Boundary fencing disputes on the Bellarine Peninsula follow the same legal framework as the rest of Victoria — the Fences Act 1984 (Vic) — but the practical context is often different. Larger rural-residential blocks, older boundary alignments that predate modern surveys, and the mix of long-term residents and newer estate homeowners creates disputes that don’t fit the standard suburban picture.
The Fences Act exists to provide a structured process for resolving disagreements between neighbours about fences. It doesn’t require you to like your neighbour or agree with them. It provides a minimum standard process for getting a fence built or repaired when you can’t otherwise reach agreement.
The important thing to understand: the Fences Act favours getting a fence built over getting it perfect. If your neighbour serves you with a valid fencing notice, you can’t simply refuse to participate. The mechanisms for refusing are narrow and specific.
How the Fencing Notice Process Works
Either neighbour can serve a fencing notice on the other. The notice must specify the fence work proposed, the estimated cost, which neighbour is proposing to do the work, and a response period — usually one month.
The notice must be served correctly — in writing, to the other owner’s last known address or the property address. If you’re dealing with a rental property, serve the notice on both the owner and the tenant. Disputes about whether a valid notice was served are common and can delay things significantly.
Once a valid notice is served, the other neighbour has the response period to respond. They can agree to the proposal, propose an alternative, or serve a counter-notice objecting to the work. If they object, they need to specify their reasons and can apply to the Victorian Civil and Administrative Tribunal (VCAT) if agreement cannot be reached.
The most common Bellarine-specific dispute trigger: one neighbour wanting a different fence type than the other. Classic scenario — one owner wants Colorbond for low maintenance, the other wants timber to match the existing street character. Both positions are understandable.

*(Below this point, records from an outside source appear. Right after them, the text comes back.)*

(* ===== verification/TkaWire.v ===== *)
(** * TkaWire: Tailnet Lock's records and their CBOR form (src/ts_tka/src/lib.rs)

    The data of tailnet lock: authority update messages (AUMs), the keys and
    checkpoint states they carry, and node-key signatures, each with the CBOR
    value it is serialised as and the decoder that reads it back.  Strings are
    their UTF-8 bytes, hashes and keys are byte lists. *)

From stdpp Require Import list sorting strings.
From S2P Require Import Prelude Bytes Cbor Base32.

Local Open Scope Z_scope.

(** ** The primitives of other crates *)

(** [blake2], [ed25519_dalek] (RFC 8032 signatures) and [ed25519_zebra] (ZIP-215
    verification). *)
Class TkaCrypto := {
  SigningKey : Type;
  (** [Blake2s256] *)
  blake2s : list Z -> list Z;
  (** [signing_key.verifying_key().to_bytes()] *)
  ed_public : SigningKey -> list Z;
  (** [signing_key.sign(msg).to_bytes()] *)
  ed_sign : SigningKey -> list Z -> list Z;
  (** [ed25519_dalek::VerifyingKey::from_bytes] succeeds *)
  std_key_ok : list Z -> bool;
  (** [vk.verify(msg, sig)] with the key, the message and the signature *)
  std_verify : list Z -> list Z -> list Z -> bool;
  (** [ed25519_zebra::VerificationKey::try_from] succeeds *)
  zip_key_ok : list Z -> bool;
  zip_verify : list Z -> list Z -> list Z -> bool;
}.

The Fences Act process forces a resolution.
VCAT Applications: What Actually Happens
If neighbours cannot agree through the notice process, either party can apply to VCAT for an order. VCAT hearings for fencing disputes are relatively informal — they’re heard in the Minor Civil namespace, not the full tribunal process.
VCAT will consider: what the current fence condition is, what is being proposed, whether the proposal is reasonable, and what contribution each party should make to the cost. VCAT can order that a fence be built to a specific standard, allocate cost contributions between neighbours, and make orders about timing.

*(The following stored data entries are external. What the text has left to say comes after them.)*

Lemma signing_extends_chain_witness :
  let g := DemoChain.checkpoint in
  verify [aum_sign g (4 : SigningKey)]
    = Ok (mkVerified (mkReplay [DemoChain.k 4] (Some (hash (aum_sign g (4 : SigningKey)))) (Some (0, 0)))
            (hash (aum_sign g (4 : SigningKey))))
  /\ verify (DemoChain.chain ++ [aum_sign DemoChain.third (4 : SigningKey)])
     = Ok (mkVerified (mkReplay [DemoChain.k 4] (Some (hash (aum_sign DemoChain.third (4 : SigningKey)))) None)
             (hash (aum_sign DemoChain.third (4 : SigningKey)))).
Proof.
  apply (signing_extends_chain (H := ToyTka.toy_tka) [DemoChain.k 4] DemoChain.disablement
    DemoChain.checkpoint DemoChain.third 4 DemoChain.chain (mkVerified DemoChain.state (hash DemoChain.second))).
  - vm_compute. reflexivity.
  - left.
  - apply DemoChain.chain_verifies.
  - reflexivity.
  - vm_compute. reflexivity.
  - right. left.
  - vm_compute. reflexivity.
Defined.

The practical reality: VCAT hearings cost money — filing fees plus any representation costs — take time to schedule, and the outcome is not guaranteed. Most fencing disputes at VCAT are resolved by agreement on the day, facilitated by the member. Going to a full hearing is the exception, not the rule.
Before applying to VCAT: explore whether agreement is possible through the notice process. Get your own quote from a fencing contractor to establish what the work actually costs. Approach the negotiation with a specific, priced proposal rather than a vague aspiration.
The Special Case of Rural-Residential Blocks on the Bellarine
Several areas on the Bellarine — parts of Drysdale, Portarlington, and the larger properties near the bay — have rural-residential blocks that do not fit the standard suburban fence dispute picture. These blocks often have longer boundaries, uneven topography, and boundary alignments that were set before modern survey standards.
If you are in a rural-residential context: the Fences Act still applies to the extent that you share a boundary with a neighbour, but the “reasonable fence” standard may be different. A standard 1.8m timber paling fence may not be appropriate for a property with livestock or rural character — VCAT will consider the actual use of the properties in determining what is reasonable.
For larger rural-residential properties: posts and rail fencing, or rural chain-link, may be more appropriate than a standard suburban fence. The cost and type should reflect the actual use of both properties.
Cost Sharing: The Basic Rule
The default position under the Fences Act: neighbours share the cost of an adequate fence equally. If one neighbour wants a premium fence above the adequate standard, that neighbour pays the additional cost above the adequate fence contribution.
The adequate fence standard is defined by regulation in Victoria — it was updated in 2024. For a standard suburban residential property, it means a timber paling fence not less than 1.5m high — or 1.8m in some areas with planning overlay requirements. For rural-residential or special circumstances, the adequate standard is what a reasonable person would consider adequate given the circumstances.
If you are claiming your neighbour should contribute more because you want a premium fence: document why the additional cost is necessary, get comparative quotes, and make the case early in the negotiation. VCAT will apply the adequate fence standard rigorously.
The other common scenario — one neighbour’s fence is in disrepair and the other refuses to contribute to replacement: serve a proper fencing notice, document the condition, get quotes, and if they do not respond or participate in the process, apply to VCAT. A neighbour’s refusal to engage with the process does not protect them from a VCAT order.